If you have been in law enforcement longer than a few days you notice that among the brethren there are Picket Fences, the nice little fences that remind you of safety and family. The state troopers have a stately brown fence, the municipal officers a blue one, sometimes white. The county deputies is brown too but I have seen some nice looking green ones. Every law enforcement agency has one. Even churches have them, and there’s a huge one that separates every fire department from every police department. Now, don’t misunderstand me, I’m not complaining or speaking negatively about these fences, they are in most cases a necessity for a variety of reasons. My job is to build and maintain the gates. The fence lines are drawn and maintained on both sides, the love/hate relationship that exists between law enforcement family, other first responders, and society. Some may view theirs as a fortress wall, or a barbed wire fence, but they are only the familiar little Picket Fences.

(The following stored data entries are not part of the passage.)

(* ===== verification/SkipListRace.v ===== *)
(** * SkipListRace: an insert and a remove of one key, interleaved

    The sequential theorems of [SkipListSpec.v] say nothing about two threads
    inside the index at once. [pool_run] interleaves the atomic accesses of
    the same programs, and one schedule of an [insert] and a [remove] of the
    same key leaves a retired node reachable. *)

From S2P Require Import Prelude Backoff SkipList SkipListProof SkipListRep SkipListRemove.
Local Open Scope Z_scope.
Local Open Scope zkv_scope.

(** A list of two levels, and the two racing operations. *)
Definition race_list : SkipList := mkSkipList 8 1.
Definition racers : list (prog bool) :=
  [insert 5 race_list [7] [70]; remove 5 race_list [7]].

(** The inserter stops right after its level-0 CAS. *)
Definition race_published : list nat := replicate 13 0%nat.
(** Then the remover runs to its end, then the inserter does. *)
Definition race_removed : list nat := race_published ++ replicate 40 1%nat.
Definition race_done : list nat := race_removed ++ replicate 40 0%nat.

Definition results (ps : list (prog bool)) : list (option bool) :=
  (λ p, match p with Ret b => Some b | _ => None end) <$> ps.

(** The state after a schedule: the results so far and the memory. *)
Definition race_at (sched : list nat) : res (list (option bool) * Mem) :=
  '(ps, m) ←r pool_run sched racers (sentinels 3);
  Ok (results ps, m).

(** [C16] The linking loop of [insert] (lines 502-513) stores an unmarked
    successor into the upper links of a node that a concurrent [remove] may
    already have marked and retired, and then links that node again. Both
    operations report success; in between, [len] has wrapped below zero; at
    the end the retired node is still reachable at level 1, so once the
    reclamation domain frees it, which no live guard prevents, a lookup
    dereferences freed memory. *)
Theorem insert_remove_race :
  ('(rs, m) ←r race_at race_removed; Ok (rs, len m, retired m))
    = Ok ([None; Some true], W64 - 1, [(360, drop_node)]) ∧
  ('(rs, m) ←r race_at race_done; Ok (rs, links m !! (8, 1%nat), links m !! (8, 0%nat)))
    = Ok ([Some true; Some true], Some (Link.pack 360 false), Some (Link.pack 176 false)) ∧
  ('(_, m) ←r race_at race_done; m' ←r reclaim 0 m; Ok (nodes m' !! 360)) = Ok None ∧
  ('(_, m) ←r race_at race_done; m' ←r reclaim 0 m; run (get 5 race_list [7]) m') = Err UB.
Proof.
  split; [vm_compute; reflexivity|]. split; [vm_compute; reflexivity|].
  split; vm_compute; reflexivity.
Qed.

The reason for the fences in law enforcement is still a mystery to me since they aren’t that vastly different in the heroic job they choose to do every day. They may just differ a little in jurisdiction, policies, politics, and the color of the uniform, but they still remain The Thin Blue Line. It takes all 1,000,000 officers, deputies, troopers, marshals, agents, constables and the brass thereof in this country to create this critical line of defense from the chaos all around us. I do my best to understand why there is disunity and natural distance kept by each agency for one another. One isn’t really better than the other. Each one has a vital and unique role to keep our country safe. Being from a LEO household for the past 28 years I understand fireman need heroes so I do get the “First Responder” bucket fence. Little humor there…
As a police chaplain I try to build and maintain gates for these fences. I know I may never knock the fence down but getting a gate in, we all have the freedom, and a reason to visit one another. It’s kind of the same thing with faith. I build gates for LEOs and families to have a clear path and direction to God. Sometimes it’s just a visit for a stress issue, a faith challenge, or just questions and doubts about all the whys they logically ask when watching the damage people do to the innocent. Sometimes we walk through the gate together and sit awhile because a marriage is disintegrating, or God forbid we have another traumatic LODD.

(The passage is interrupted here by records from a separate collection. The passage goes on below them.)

(* ===== verification/SkipListConc.v ===== *)
(** * SkipListConc: inserts and lookups that run at the same time

    The programs of [SkipList] under interleaving, for [insert] and [get] (a
    concurrent [remove] is what [SkipListRace] is about). The shared state is
    described by a ghost [world]: the addresses linked at every level, the
    value cells that have been published, and the contents of the map after
    every step so far. A thread relies on the others to change the world only
    by [evolves], and guarantees the same; [wp] says that an operation, from a
    given world on and whatever the others do in between, never faults, and
    ends in a given postcondition. This file has the search; [SkipListConcIns]
    has the insertion, [SkipListLin] the theorem. *)

From Stdlib Require Import Sorted.
From S2P Require Import Prelude Backoff Index SkipList SkipListProof SkipListRep.
Local Open Scope Z_scope.
Local Open Scope zkv_scope.

(** ** Order of bound keys *)

Definition bk_lt (a b : BoundKey) : Prop :=
  match a, b with
  | NegInf, NegInf => False
  | NegInf, _ => True
  | Fin _, NegInf => False
  | Fin x, Fin y => blt (as_bytes x) (as_bytes y)
  | Fin _, PosInf => True
  | PosInf, _ => False
  end.

Lemma bk_lt_irrefl a : ¬ bk_lt a a.
Proof. destruct a; simpl; try tauto. apply blt_irrefl. Qed.

Lemma bk_lt_trans a b c : bk_lt a b → bk_lt b c → bk_lt a c.
Proof. destruct a, b, c; simpl; try tauto. apply blt_trans. Qed.

(** The key a search looks for. *)
Abbreviation fin t := (Fin (KeyRepr_new t)).

Lemma key_lt_bk nk t : key_lt nk t = true ↔ bk_lt nk (fin t).
Proof.
  destruct nk as [|x|]; simpl; [done| |done]. rewrite as_bytes_new. apply bool_decide_eq_true.
Qed.

Lemma key_ge_bk nk t : key_lt nk t = false → key_eq nk t = false → bk_lt (fin t) nk.
Proof.
  destruct nk as [|x|]; simpl; [done| |done].
  rewrite as_bytes_new, !bool_decide_eq_false. intros H1 H2.
  destruct (blt_total (as_bytes x) t) as [[?|?]|?]; done.
Qed.

Lemma fin_inj k t : fin k = fin t → k = t.
Proof. intros H. rewrite <- (as_bytes_new k), <- (as_bytes_new t). congruence. Qed.

(** ** Worlds *)

Record world : Type := mkWorld {
  wm : Mem;
  (** the addresses linked at a level, in key order *)
  lv : nat → list Z;
  (** value cells that are or were the value of a linked node *)
  pub : gset Z;
  (** the map before every step taken so far, and now *)
  hist : list store_map
}.

(** The nodes [L0] of level 0 hold the map [M]. *)
Definition holds (m : Mem) (L0 : list Z) (M : store_map) : Prop :=
  ∀ k bs, M !! k = Some bs ↔
    ∃ a v t, a ∈ L0 ∧ nodes m !! a = Some (mkNode (fin k) v t) ∧ values m !! v = Some bs.

(** [a] comes before [b] in key order. *)
Definition alt (m : Mem) (a b : Z) : Prop :=
  ∃ na nb, nodes m !! a = Some na ∧ nodes m !! b = Some nb ∧ bk_lt (key na) (key nb).

Section conc.
Context (sl : SkipList) (tl : Z).

(** A level with its sentinels. *)
Definition full (w : world) (l : nat) : list Z := head sl :: lv w l ++ [tl].

Record inv (w : world) : Prop := mkInv {
  i_height : (max_level sl < MAX_HEIGHT)%nat;
  i_heap : heap_ok (wm w);
  i_len : is_u64 (len (wm w));
  i_head : nodes (wm w) !! head sl = Some (mkNode NegInf 0 (MAX_HEIGHT - 1));
  i_tail : nodes (wm w) !! tl = Some (mkNode PosInf 0 (MAX_HEIGHT - 1));
  i_tail_links : ∀ l, (l < MAX_HEIGHT)%nat → links (wm w) !! (tl, l) = Some 0;
  i_nodes : ∀ a, a ∈ lv w 0 → ∃ k v t,
    nodes (wm w) !! a = Some (mkNode (fin k) v t) ∧ (t ≤ max_level sl)%nat ∧ v ∈ pub w;
  i_pub : ∀ v, v ∈ pub w → is_Some (values (wm w) !! v);
  i_sorted : StronglySorted (alt (wm w)) (full w 0);
  i_sub : ∀ l, sublist (lv w (S l)) (lv w l);
  i_chain : ∀ l, (l ≤ max_level sl)%nat → chain (wm w) l unmarked (head sl) (lv w l ++ [tl]);
  i_hist : ∃ M, last (hist w) = Some M ∧ holds (wm w) (lv w 0) M
}.

(** What may happen to the world while the addresses of [P] are protected. *)
Record evolves (P : Z → Prop) (w w' : world) : Prop := mkEvolves {
  e_brk : brk (wm w) ≤ brk (wm w');
  e_pub : pub w ⊆ pub w';
  e_pub_val : ∀ v, v ∈ pub w → values (wm w') !! v = values (wm w) !! v;
  e_lv : ∀ l, sublist (lv w l) (lv w' l);
  e_node : ∀ a n, a ∈ lv w 0 → nodes (wm w) !! a = Some n →
    ∃ v, nodes (wm w') !! a = Some (mkNode (key n) v (top_level n));
  e_prot_node : ∀ a, P a → a ≠ head sl → a ∉ lv w 0 → nodes (wm w') !! a = nodes (wm w) !! a;
  e_prot_link : ∀ a l, P a → a ≠ head sl → a ∉ lv w l →
    (a ∉ lv w' l) ∧ links (wm w') !! (a, l) = links (wm w) !! (a, l);
  e_prot_val : ∀ v, P v → v ∉ pub w → (v ∉ pub w') ∧ values (wm w') !! v = values (wm w) !! v;
  e_hist : hist w `prefix_of` hist w'
}.

Lemma evolves_refl P w : evolves P w w.
Proof. split; try done. intros a n _ Hn. exists (value n). by destruct n. Qed.

Lemma evolves_trans P w1 w2 w3 : evolves P w1 w2 → evolves P w2 w3 → evolves P w1 w3.
Proof.
  intros [B1 S1 V1 L1 N1 PN1 PL1 PV1 H1] [B2 S2 V2 L2 N2 PN2 PL2 PV2 H2]. split.
  - lia.
  - set_solver.
  - intros v Hv. rewrite V2, V1 by set_solver. done.
  - intros l. etrans; [apply L1|apply L2].
  - intros a n Ha Hn. destruct (N1 a n Ha Hn) as [v Hv].
    destruct (N2 a _ (elem_of_sublist _ _ _ Ha (L1 0%nat)) Hv) as [v' Hv']. eauto.
  - intros a Ha Hh Hn. destruct (PL1 a 0%nat Ha Hh Hn). rewrite PN2, PN1 by done. done.
  - intros a l Ha Hh Hn. destruct (PL1 a l Ha Hh Hn) as [Hn' E1].
    destruct (PL2 a l Ha Hh Hn') as [? E2]. split; [done|]. by rewrite E2.
  - intros v Hv Hn. destruct (PV1 v Hv Hn) as [Hn' E1].
    destruct (PV2 v Hv Hn') as [? E2]. split; [done|]. by rewrite E2.
  - etrans; [apply H1|apply H2].
Qed.

Lemma evolves_weaken (P P' : Z → Prop) w w' :
  (∀ a, P' a → P a) → evolves P w w' → evolves P' w w'.
Proof. intros HP [? ? ? ? ? ? ? ? ?]. split; eauto. Qed.

(** ** Positions *)

Lemma sorted_sublist {A} (R : A → A → Prop) xs ys :
  sublist xs ys → StronglySorted R ys → StronglySorted R xs.
Proof.
  induction 1 as [|x xs ys Hs IH|x xs ys Hs IH]; intros Ho; inversion_clear Ho as [|? ? Ho' Hf].
  - constructor.
  - constructor; [by apply IH|]. rewrite Forall_forall in Hf |- *. intros y Hy.
    apply Hf. by eapply elem_of_sublist.
  - by apply IH.
Qed.

Lemma sorted_pair {A} (R : A → A → Prop) L1 p L2 c L3 :
  StronglySorted R (L1 ++ p :: L2 ++ c :: L3) → R p c.
Proof.
  induction L1 as [|x L1 IH]; intros Ho; inversion_clear Ho as [|? ? Ho' Hf]; [|by apply IH].
  rewrite Forall_forall in Hf. apply Hf. set_solver.
Qed.

Lemma nodup_split {A} (L1 : list A) p L2 L1' L2' :
  NoDup (L1 ++ p :: L2) → L1 ++ p :: L2 = L1' ++ p :: L2' → L1 = L1' ∧ L2 = L2'.
Proof.
  revert L1'. induction L1 as [|x L1 IH]; intros [|y L1'] Hnd He; simplify_list_eq; [done|..].
  - apply NoDup_cons in Hnd as [Hni _]. set_solver.
  - apply NoDup_cons in Hnd as [Hni _]. set_solver.
  - apply NoDup_cons in Hnd as [_ Hnd]. by destruct (IH L1' Hnd) as [-> ->].
Qed.

Lemma lv_sub w l : inv w → sublist (lv w l) (lv w 0).
Proof.
  intros Hi. induction l as [|l IH]; [done|]. etrans; [apply (i_sub w Hi)|done].
Qed.

Lemma full_sub w l : inv w → sublist (full w l) (full w 0).
Proof. intros Hi. apply sublist_skip, sublist_app; [by apply lv_sub|done]. Qed.

Lemma full_sorted w l : inv w → StronglySorted (alt (wm w)) (full w l).
Proof. intros Hi. eapply sorted_sublist; [by apply full_sub|apply (i_sorted w Hi)]. Qed.

Lemma alt_irrefl m a : ¬ alt m a a.
Proof. intros (n & n' & H1 & H2 & H3). simplify_eq. by eapply bk_lt_irrefl. Qed.

Lemma sorted_nodup m xs : StronglySorted (alt m) xs → NoDup xs.
Proof.
  induction 1 as [|x xs _ IH Hf]; constructor; [|done]. intros Hx.
  rewrite Forall_forall in Hf. by eapply alt_irrefl, Hf.
Qed.

Lemma full_nodup w l : inv w → NoDup (full w l).
Proof. intros Hi. by eapply sorted_nodup, full_sorted. Qed.

Lemma full_node w l a : inv w → a ∈ full w l → is_Some (nodes (wm w) !! a).
Proof.
  intros Hi Ha. eapply elem_of_sublist in Ha; [|by apply full_sub].
  unfold full in Ha. rewrite elem_of_cons, elem_of_app, list_elem_of_singleton in Ha.
  destruct Ha as [->|[Ha| ->]]; [rewrite (i_head w Hi); eauto| |rewrite (i_tail w Hi); eauto].
  destruct (i_nodes w Hi a Ha) as (k & v & t & -> & _). eauto.
Qed.

Lemma full_taggable w l a : inv w → a ∈ full w l → taggable a.
Proof. intros Hi Ha. eapply heap_taggable; [apply (i_heap w Hi)|by eapply full_node]. Qed.

Lemma chain_at m l h xs A p c B :
  chain m l unmarked h xs → h :: xs = A ++ p :: c :: B →
  links m !! (p, l) = Some (Link.pack c false).
Proof.
  revert h A. induction xs as [|x xs IH]; intros h A.
  - intros _ He. destruct A as [|? [|? ?]]; simplify_list_eq.
  - intros [Hp Hc] He. destruct A as [|a A]; simplify_list_eq; [done|]. by apply (IH x A).
Qed.

Lemma full_link w l A p c B :
  inv w → (l ≤ max_level sl)%nat → full w l = A ++ p :: c :: B →
  links (wm w) !! (p, l) = Some (Link.pack c false).
Proof. intros Hi Hl He. eapply chain_at; [by apply (i_chain w Hi)|exact He]. Qed.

They say fences make good neighbors. True, but family doesn’t need fences do they? Unity is a strong line of defense, not easily broken. We have all experienced it when a tragedy strikes and for that eternal but brief week of going through the incident to the burial we hold onto one another. The fences seem invisible for that time. Imagine what the job would be like if we could all do that without the tragedy! That would be a great thing to witness, and I know it would make their jobs a little easier!
Being a gate builder is just about providing a point of access to help, hope, and answers sometimes for impossible situations. I love all LEOs, I honor them, and am passionate about serving them. I call this the “impossible job” and every day it becomes a little more like one. With God, all things are possible. Therefore, I, the gatekeeper, work to build and maintain the access to the One who can forgive, heal, comfort, strengthen, and protect them. Find the gate in your picket fence, and maybe leave it a little ajar for your neighbor or maybe even God. Maybe the first step is just to unlock the gate, your brother could just be waiting on you.
I know God is.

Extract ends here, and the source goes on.